● Requirement: Copy out each line of the material in which the word "userId" can be found.

◇ ◇ ◇ ◇

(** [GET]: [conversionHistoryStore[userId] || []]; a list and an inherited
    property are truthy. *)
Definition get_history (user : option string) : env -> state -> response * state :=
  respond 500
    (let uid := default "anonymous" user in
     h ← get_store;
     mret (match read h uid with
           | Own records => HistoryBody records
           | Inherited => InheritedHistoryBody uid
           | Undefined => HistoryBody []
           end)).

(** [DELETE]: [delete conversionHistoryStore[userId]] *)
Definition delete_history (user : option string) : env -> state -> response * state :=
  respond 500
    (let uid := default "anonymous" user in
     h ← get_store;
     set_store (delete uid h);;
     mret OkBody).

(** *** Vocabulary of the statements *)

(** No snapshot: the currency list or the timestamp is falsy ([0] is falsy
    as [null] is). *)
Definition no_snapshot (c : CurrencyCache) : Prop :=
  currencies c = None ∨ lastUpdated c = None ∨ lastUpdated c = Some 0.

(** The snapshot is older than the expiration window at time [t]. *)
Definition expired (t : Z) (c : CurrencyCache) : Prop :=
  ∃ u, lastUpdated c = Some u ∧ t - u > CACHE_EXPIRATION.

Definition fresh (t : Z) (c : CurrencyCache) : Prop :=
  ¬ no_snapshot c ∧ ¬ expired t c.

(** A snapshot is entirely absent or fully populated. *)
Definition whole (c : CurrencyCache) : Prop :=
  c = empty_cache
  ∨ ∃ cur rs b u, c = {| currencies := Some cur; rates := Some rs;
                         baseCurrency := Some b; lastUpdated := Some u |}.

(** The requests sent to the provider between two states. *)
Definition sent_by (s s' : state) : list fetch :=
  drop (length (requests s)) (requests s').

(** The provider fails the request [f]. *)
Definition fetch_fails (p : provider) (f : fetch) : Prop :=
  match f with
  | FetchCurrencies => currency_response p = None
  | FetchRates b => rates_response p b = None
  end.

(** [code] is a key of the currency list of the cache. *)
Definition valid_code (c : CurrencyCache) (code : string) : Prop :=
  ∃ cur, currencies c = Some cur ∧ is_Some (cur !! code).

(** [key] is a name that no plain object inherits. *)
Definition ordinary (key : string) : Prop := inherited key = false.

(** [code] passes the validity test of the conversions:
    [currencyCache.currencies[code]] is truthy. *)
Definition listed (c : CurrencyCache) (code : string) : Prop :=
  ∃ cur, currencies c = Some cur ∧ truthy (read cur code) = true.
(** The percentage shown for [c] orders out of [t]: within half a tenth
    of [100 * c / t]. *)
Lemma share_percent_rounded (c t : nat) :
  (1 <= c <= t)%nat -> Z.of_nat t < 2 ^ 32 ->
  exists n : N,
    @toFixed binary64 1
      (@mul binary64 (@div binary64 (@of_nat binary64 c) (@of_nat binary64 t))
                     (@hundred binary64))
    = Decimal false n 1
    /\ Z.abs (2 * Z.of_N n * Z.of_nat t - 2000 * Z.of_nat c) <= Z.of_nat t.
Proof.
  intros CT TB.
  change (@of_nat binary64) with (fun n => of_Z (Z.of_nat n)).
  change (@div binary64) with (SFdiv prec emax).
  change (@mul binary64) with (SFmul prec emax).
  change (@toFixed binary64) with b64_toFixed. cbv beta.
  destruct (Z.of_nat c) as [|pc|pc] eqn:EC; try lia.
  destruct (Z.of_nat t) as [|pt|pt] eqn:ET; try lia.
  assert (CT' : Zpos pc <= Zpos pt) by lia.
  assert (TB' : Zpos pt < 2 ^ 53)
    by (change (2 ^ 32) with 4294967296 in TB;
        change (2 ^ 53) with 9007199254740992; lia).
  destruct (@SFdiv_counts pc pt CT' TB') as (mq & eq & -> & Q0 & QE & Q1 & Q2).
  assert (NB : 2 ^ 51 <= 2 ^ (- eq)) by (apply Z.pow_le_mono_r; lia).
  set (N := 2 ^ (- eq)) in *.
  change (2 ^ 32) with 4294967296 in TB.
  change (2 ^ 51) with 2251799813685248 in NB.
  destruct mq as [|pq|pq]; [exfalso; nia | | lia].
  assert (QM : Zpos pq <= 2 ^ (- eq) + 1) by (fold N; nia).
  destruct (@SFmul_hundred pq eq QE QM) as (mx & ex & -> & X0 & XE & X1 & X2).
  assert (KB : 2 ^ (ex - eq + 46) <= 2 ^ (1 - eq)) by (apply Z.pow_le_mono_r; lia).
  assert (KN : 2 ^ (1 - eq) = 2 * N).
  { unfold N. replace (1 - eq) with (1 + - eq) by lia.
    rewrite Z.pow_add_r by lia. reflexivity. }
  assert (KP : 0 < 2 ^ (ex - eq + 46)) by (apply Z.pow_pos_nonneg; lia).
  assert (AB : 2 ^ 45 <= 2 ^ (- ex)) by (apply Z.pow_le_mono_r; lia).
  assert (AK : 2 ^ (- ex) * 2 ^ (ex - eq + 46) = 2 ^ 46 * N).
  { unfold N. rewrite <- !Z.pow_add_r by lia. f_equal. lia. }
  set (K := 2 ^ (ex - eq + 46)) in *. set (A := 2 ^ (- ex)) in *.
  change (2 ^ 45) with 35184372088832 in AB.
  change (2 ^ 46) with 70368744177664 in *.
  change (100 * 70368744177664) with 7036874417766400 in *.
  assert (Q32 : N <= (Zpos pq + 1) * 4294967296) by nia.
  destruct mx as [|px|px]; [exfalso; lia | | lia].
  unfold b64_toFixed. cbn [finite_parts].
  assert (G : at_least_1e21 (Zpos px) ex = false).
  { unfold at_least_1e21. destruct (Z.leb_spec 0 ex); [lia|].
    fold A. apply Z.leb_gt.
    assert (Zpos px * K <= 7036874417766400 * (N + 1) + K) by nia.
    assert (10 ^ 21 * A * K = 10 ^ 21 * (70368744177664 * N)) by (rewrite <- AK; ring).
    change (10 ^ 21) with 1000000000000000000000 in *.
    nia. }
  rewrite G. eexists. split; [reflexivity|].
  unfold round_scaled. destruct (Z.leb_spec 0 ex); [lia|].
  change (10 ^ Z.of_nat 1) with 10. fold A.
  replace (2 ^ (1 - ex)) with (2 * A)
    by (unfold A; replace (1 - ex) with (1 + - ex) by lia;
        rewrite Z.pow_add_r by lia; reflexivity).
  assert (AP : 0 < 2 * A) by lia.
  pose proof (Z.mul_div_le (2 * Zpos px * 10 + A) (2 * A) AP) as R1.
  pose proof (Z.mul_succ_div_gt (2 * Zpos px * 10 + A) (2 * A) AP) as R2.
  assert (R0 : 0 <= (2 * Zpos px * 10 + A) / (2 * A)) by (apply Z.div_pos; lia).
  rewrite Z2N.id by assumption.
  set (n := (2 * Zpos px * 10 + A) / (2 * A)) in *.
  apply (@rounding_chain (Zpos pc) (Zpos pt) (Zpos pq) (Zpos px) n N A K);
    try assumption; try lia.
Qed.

◇ ◇ ◇ ◇

● Output of the task:
(** [GET]: [conversionHistoryStore[userId] || []]; a list and an inherited
(** [DELETE]: [delete conversionHistoryStore[userId]] *)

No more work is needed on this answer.